The dataset contains 1104 performances of 205 opus of classical piano, polyphonic music.
Author | Performances | Opera |
---|---|---|
Bach | 172 | 59 |
Balakirev | 10 | 1 |
Beethoven | 279 | 64 |
Brahms | 1 | 1 |
Chopin | 296 | 36 |
Debussy | 3 | 2 |
Glinka | 2 | 1 |
Haydn | 45 | 12 |
Liszt | 122 | 16 |
Mozart | 16 | 3 |
Prokofiev | 8 | 1 |
Rachmaninoff | 9 | 5 |
Ravel | 36 | 5 |
Schubert | 64 | 15 |
Schumann | 28 | 10 |
Scriabin | 13 | 2 |
Build a dataset of classical piano, polyphonic MIDI performances, where each performance is associated to a:
- XML score files
- MIDI score: a quantized MIDI file, similar to the XML score files, but in MIDI format and with the repetitions unravelled
- downbeats/beats position in the MIDI score
- downbeats/beats position in the MIDI performed
- alignments between each event in the MIDI performance and the corresponding event in the XML score
- alignments between each event in the MIDI performance and the corresponding event in the MIDI score
- ground truth for MIDI piano automatic music transcription (AMT) tasks
- MIDI beat/downbeat tracking
- MIDI quantization
- voice separations
- score structuring
- ground truth for piano expressive performance models
The dataset is obtained by curating the following dataset by Jeong et al. (manual cleaning of the beat mark annotations)
- this dataset is used for the evalution of
VirtuosoNet
https://github.com/jdasam/virtuosoNet - the dataset is not public
- solo piano music, classical music, polyphonic, symbolic (MIDI + annote)
refs:
Graph Neural Network for Music Score Data and Modeling Expressive Piano Performance Dasaem Jeong, Taegyun Kwon, Yoojin Kim, Juhan Nam Proceedings of the 36th International Conference on Machine Learning, PMLR 97:3060-3070, 2019. http://proceedings.mlr.press/v97/jeong19a.html
VirtuosoNet: A Hierarchical Attention RNN for Generating Expressive Piano Performance from Music Score Dasaem Jeong, Taegyun Kwon, Juhan Nam NIPS 2018 https://github.com/jdasam/virtuosoNet
VirtuosoNet: A Hierarchical RNN-based System for Modeling Expressive Piano Performance
Dasaem Jeong; Taegyun Kwon; Yoojin Kim; Kyogu Lee; Juhan Nam ISMIR 2019 http://archives.ismir.net/ismir2019/paper/000112.pdf
The source dataset contains a set of performances from Yamaha competition (multiple performances of the same opus are present) named with the original name [performance].MID
(e.g.
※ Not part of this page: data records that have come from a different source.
(* ===== verification/SessionFacts.v ===== *)
(** * SessionFacts: the session invariant and its preservation

    [session_wf] is what every reachable session satisfies; the handlers preserve
    it and, on ASCII command lines, never panic. *)

From S2P Require Import Prelude RustStr RustStrFacts Net Model SendLimit Message Store Session.

(** ** The invariant *)

Record session_wf (s : Session) : Prop := {
  wf_data_mode : input_mode s = ModeData →
    is_Some (headers s) ∧ is_Some (data s) ∧ state s = RcptToReceived;
  wf_no_data : input_mode s ≠ ModeData → data s = None ∧ headers s = None;
  wf_recipients : state s ≠ RcptToReceived → recipients s = [];
  wf_mail_from : state s = MailFromReceived ∨ state s = RcptToReceived → is_Some (mail_from s);
  wf_preauth : state s = Preauth → input_mode s = ModeCommand ∧ credential s = None;
  wf_recipient : Forall (λ r,
    (rcp_kind r = KRoute → is_Some (rcp_route r)) ∧
    (rcp_kind r = KCredential → is_Some (credential s)) ∧
    srv_suspended (rcp_server r) = false) (recipients s);
}.

(** Split a definition into its branches and rebuild the invariant in each. *)
Ltac session_cases :=
  repeat first
    [ progress (cbn in *; simplify_eq)
    | match goal with
      | H : context [match ?x with _ => _ end] |- _ => is_var x; destruct x eqn:?
      | H : context [match ?x with _ => _ end] |- _ => destruct x eqn:?
      | H : context [if ?x then _ else _] |- _ => destruct x eqn:?
      end ].

Ltac build_wf :=
  match goal with
  | H : session_wf ?s |- session_wf _ =>
      destruct H as [Hdm Hnd Hrc Hmf Hpa Hrf]; split; cbn in *
  end.

(** Close the clauses of the invariant that do not depend on the handler. *)
Ltac wf_done :=
  intros;
  repeat match goal with H : ?A → _, H' : ?A |- _ => specialize (H H') end;
  destruct_or?; destruct_and?; try congruence; try split_and!;
  solve [ done | by eexists | congruence | auto | by constructor ].

Section Facts.
Context {St Sk : Type} `{STO : !Store St, SNK : !MessageSink Sk, CRT : !Crates, UCA : !UnicodeCase}.
Implicit Types (s : Session) (w : World St Sk).

Lemma new_wf cfg trace ip : session_wf (new cfg trace ip).
Proof. split; cbn; try done; destruct ip; naive_solver. Qed.

(** Fields the invariant does not read. *)
Lemma wf_cr_present b s : session_wf s → session_wf (s <| cr_present := b |>).
Proof. intros H. by build_wf. Qed.
Lemma wf_previous_cr b s : session_wf s → session_wf (s <| previous_cr_present := b |>).
Proof. intros H. by build_wf. Qed.
Lemma wf_finished b s : session_wf s → session_wf (s <| finished := b |>).
Proof. intros H. by build_wf. Qed.
Lemma wf_tls b s : session_wf s → session_wf (set_tls b s).
Proof. intros H. unfold set_tls. by build_wf. Qed.
Lemma wf_start_tls b s : session_wf s → session_wf (s <| start_tls := b |>).
Proof. intros H. by build_wf. Qed.
Lemma wf_helo_name b s : session_wf s → session_wf (s <| helo_name := b |>).
Proof. intros H. by build_wf. Qed.
Lemma wf_hostname b s : session_wf s → session_wf (set_resolved_hostname b s).
Proof. intros H. unfold set_resolved_hostname. by build_wf. Qed.
Lemma wf_received_spf b s : session_wf s → session_wf (set_received_spf b s).
Proof. intros H. unfold set_received_spf. by build_wf. Qed.

Lemma wf_credential c s : state s ≠ Preauth → session_wf s → session_wf (s <| credential := Some c |>).
Proof.
  intros Hs H. build_wf; try done.
  eapply Forall_impl; [exact Hrf|]. naive_solver.
Qed.

(** Back to command mode, when the session was not receiving data. *)
Lemma wf_command_mode s :
  input_mode s ≠ ModeData → session_wf s → session_wf (s <| input_mode := ModeCommand |>).
Proof. intros Hm H. build_wf; wf_done. Qed.

Lemma wf_auth_mode m s :
  state s ≠ Preauth → input_mode s ≠ ModeData → m ≠ ModeData →
  session_wf s → session_wf (s <| input_mode := m |>).
Proof. intros Hs Hi Hm H. build_wf; wf_done. Qed.

(** The end of a transaction, whatever came before. *)
Lemma wf_reset s :
  input_mode s ≠ ModeData → session_wf ((transaction_reset s) <| state := Welcomed |>).
Proof. intros Hm. unfold transaction_reset. split; cbn; wf_done. Qed.

Lemma wf_mail_from_reset s a :
  input_mode s ≠ ModeData → session_wf s →
  session_wf ((transaction_reset (s <| state := MailFromReceived |>)) <| mail_from := Some a |>).
Proof. intros Hm H; unfold transaction_reset; build_wf; wf_done. Qed.

(** *** Recipients *)

Definition recipient_ok (c : option Credential) (r : Recipient) : Prop :=
  (rcp_kind r = KRoute → is_Some (rcp_route r)) ∧
  (rcp_kind r = KCredential → is_Some c) ∧
  srv_suspended (rcp_server r) = false.

Lemma wf_rcpt_state s :
  input_mode s ≠ ModeData → state s = MailFromReceived ∨ state s = RcptToReceived →
  session_wf s → session_wf (s <| state := RcptToReceived |>).
Proof. intros Hm Hs H. build_wf; wf_done. Qed.

Lemma wf_push_recipient s r :
  input_mode s ≠ ModeData → state s = MailFromReceived ∨ state s = RcptToReceived →
  recipient_ok (credential s) r →
  session_wf s → session_wf (push_recipient r (s <| state := RcptToReceived |>)).
Proof.
  intros Hm Hs Hr H. unfold push_recipient. build_wf; try wf_done.
  apply Forall_app. split; [done|]. constructor; [exact Hr|constructor].
Qed.

Section Rcpt.
Variables (w : World St Sk) (s : Session).
Hypothesis Hmode : input_mode s ≠ ModeData.
Hypothesis Hstate : state s = MailFromReceived ∨ state s = RcptToReceived.
Hypothesis Hwf : session_wf s.

Lemma rcpt_return_path_wf rcpt uname : session_wf (rcpt_return_path rcpt uname w s).1.
Proof.
  unfold rcpt_return_path. destruct (find_server_by_token _ _) as [sv|]; cbn [fst].
  - destruct (srv_suspended sv) eqn:E; cbn [fst];
      [by apply wf_rcpt_state|by apply wf_push_recipient].
  - by apply wf_rcpt_state.
Qed.

Lemma rcpt_route_token_wf uname tag : session_wf (rcpt_route_token uname tag w s).1.
Proof.
  unfold rcpt_route_token. destruct (find_route_by_token _ _) as [rr|]; cbn [fst].
  - destruct (srv_suspended (rr_server rr)) eqn:E; cbn [fst]; [by apply wf_rcpt_state|].
    destruct (bool_decide _); cbn [fst]; [by apply wf_rcpt_state|].
    apply wf_push_recipient; try done; by split_and!.
  - by apply wf_rcpt_state.
Qed.

Lemma rcpt_credential_wf rcpt c :
  credential s = Some c → session_wf (rcpt_credential rcpt c w s).1.
Proof.
  intros Hc. unfold rcpt_credential. destruct (st_server _ _) as [sv|]; cbn [fst].
  - destruct (srv_suspended sv) eqn:E; cbn [fst]; [by apply wf_rcpt_state|].
    destruct (pol_suspended _); cbn [fst]; [by apply wf_rcpt_state|].
    apply wf_push_recipient; try done; rewrite Hc; by split_and!.
  - by apply wf_rcpt_state.
Qed.

Lemma rcpt_incoming_route_wf rcpt rr : session_wf (rcpt_incoming_route rcpt rr s).1.
Proof.
  unfold rcpt_incoming_route.
  destruct (srv_suspended (rr_server rr)) eqn:E; cbn [fst]; [by apply wf_rcpt_state|].
  destruct (bool_decide _); cbn [fst]; [by apply wf_rcpt_state|].
  apply wf_push_recipient; try done; by split_and!.
Qed.
End Rcpt.

Lemma rcpt_to_fuel_wf fuel t line w s w' s' r :
  input_mode s ≠ ModeData → session_wf s →
  rcpt_to_fuel fuel t line w s = Some (w', s', r) → session_wf s'.
Proof.
  revert w s. induction fuel as [|fuel IH]; intros w s Hm Hwf; cbn [rcpt_to_fuel]; [done|].
  destruct (negb _) eqn:Hst; [by intros [= <- <- <-]|].
  assert (state s = MailFromReceived ∨ state s = RcptToReceived) as Hs.
  { apply negb_false_iff, orb_true_iff in Hst as [Hst|Hst]; apply bool_decide_eq_true in Hst; auto. }
  destruct (extract_address line _) as [rcpt|]; cbn; [|done].
  destruct (bool_decide (rcpt = [])); [by intros [= <- <- <-]|].
  destruct (split_once _ rcpt) as [[u [|d0 d]]|]; try (by intros [= <- <- <-]).
  match goal with |- context [let '(_, _) := ?p in _] => destruct p as [uname tag] end.
  destruct (is_return_path s _).
  { pose proof (rcpt_return_path_wf w s Hm Hs Hwf rcpt uname) as Hr.
    destruct (rcpt_return_path _ _ _ _). by intros [= <- <- <-]. }
  destruct (_ =b _).
  { pose proof (rcpt_route_token_wf w s Hm Hs Hwf uname tag) as Hr.
    destruct (rcpt_route_token _ _ _ _). by intros [= <- <- <-]. }
  destruct (credential s) as [c|] eqn:Hc.
  { pose proof (rcpt_credential_wf w s Hm Hs Hwf rcpt c Hc) as Hr.
    destruct (rcpt_credential _ _ _ _). by intros [= <- <- <-]. }
  destruct (find_route_by_name_and_domain _ _ _) as [rr|].
  { pose proof (rcpt_incoming_route_wf s Hm Hs Hwf rcpt rr) as Hr.
    destruct (rcpt_incoming_route _ _ _). by intros [= <- <- <-]. }
  destruct (_ ≫= _) as [c|]; [|by intros [= <- <- <-]].
  intros H. eapply IH, H; [done|]. apply wf_credential; [|done]. destruct Hs; congruence.
Qed.

(** *** Authentication *)

Definition out_session (o : World St Sk * Session * Reply) : Session := o.1.2.

Lemma authenticate_wf t pw w s :
  state s ≠ Preauth → session_wf s → session_wf (out_session (authenticate t pw w s)).
Proof.
  intros Hs Hwf. unfold authenticate, grant. destruct (find_smtp_credential_by_key _ _); [|done].
  by apply wf_credential.
Qed.

Section Auth.
Variables (t : Tick) (w : World St Sk) (s : Session).
Hypothesis Hmode : input_mode s ≠ ModeData.
Hypothesis Hstate : state s ≠ Preauth.
Hypothesis Hwf : session_wf s.

Lemma auth_plain_continue_wf line : session_wf (out_session (auth_plain_continue t line w s)).
Proof.
  unfold auth_plain_continue. destruct (_ <? _)%nat; [by apply wf_command_mode|].
  apply authenticate_wf; [done|by apply wf_command_mode].
Qed.

Lemma auth_login_password_wf line : session_wf (out_session (auth_login_password t line w s)).
Proof. apply authenticate_wf; [done|by apply wf_command_mode]. Qed.

Lemma auth_login_username_wf : session_wf (auth_login_username s).1.
Proof. by apply wf_auth_mode. Qed.

Lemma auth_cram_md5_wf : session_wf (auth_cram_md5 t s).1.
Proof. by apply wf_auth_mode. Qed.

Lemma auth_cram_md5_continue_wf line challenge :
  session_wf (out_session (auth_cram_md5_continue t line challenge w s)).
Proof.
  unfold auth_cram_md5_continue. destruct (splitn2 _ _) as [u p], (splitn2 _ _) as [o sv].
  destruct (find_server_by_permalinks _ _ _); [|by apply wf_command_mode].
  destruct (List.find _ _); [|by apply wf_command_mode].
  apply wf_credential; [done|by apply wf_command_mode].
Qed.

Lemma auth_plain_wf line o : auth_plain t line w s = Some o → session_wf (out_session o).
Proof.
  unfold auth_plain. destruct (strip_prefix_ci _ _); cbn; [|done].
  destruct (bool_decide _); intros [= <-]; [by apply wf_auth_mode|apply auth_plain_continue_wf].
Qed.

Lemma auth_login_wf line p : auth_login line s = Some p → session_wf p.1.
Proof.
  unfold auth_login. destruct (strip_prefix_ci _ _); cbn; [|done].
  destruct (bool_decide _); intros [= <-]; by apply wf_auth_mode.
Qed.
End Auth.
Zhdanov08.MID
). The following files are associated to each performance:
- XML score from musescore in musicXML format:
musicxml_cleaned.musicxml
- MIDI score (quantified MIDI) produced with Musescore from the musicXML file, duplicating the eventual repetitions in the score:
midi_cleaned.mid
- automatic alignement (txt file) between the performed midi and the score midi:
[performance]_infer_match.txt
- automatic alignment (txt file) between the performed midi and the xml score:
[performance]_infer_corresp.txt
The automatic alignment is produced with the following algoritm:
Performance Error Detection and Post-Processing for Fast and Accurate Symbolic Music Alignment
Eita Nakamura, Kazuyoshi Yoshii, Haruhiro Katayose ISMIR 2017 https://eita-nakamura.github.io/articles/EN_etal_ErrorDetectionAndRealignment_ISMIR2017.pdf
available at:
https://github.com/fosfrancesco/performed-midi-dataset
In theory the automatic extraction of beats in the performance works in 2 steps:
- we extract the beats from the MIDI score using the library PrettyMidi (better to start from the MIDI score than from the XML score because the repetitions are already unravelled),
- from every beat in the MIDI score we compute a beat in the MIDI performance, using the automatic midi2midi alignment file.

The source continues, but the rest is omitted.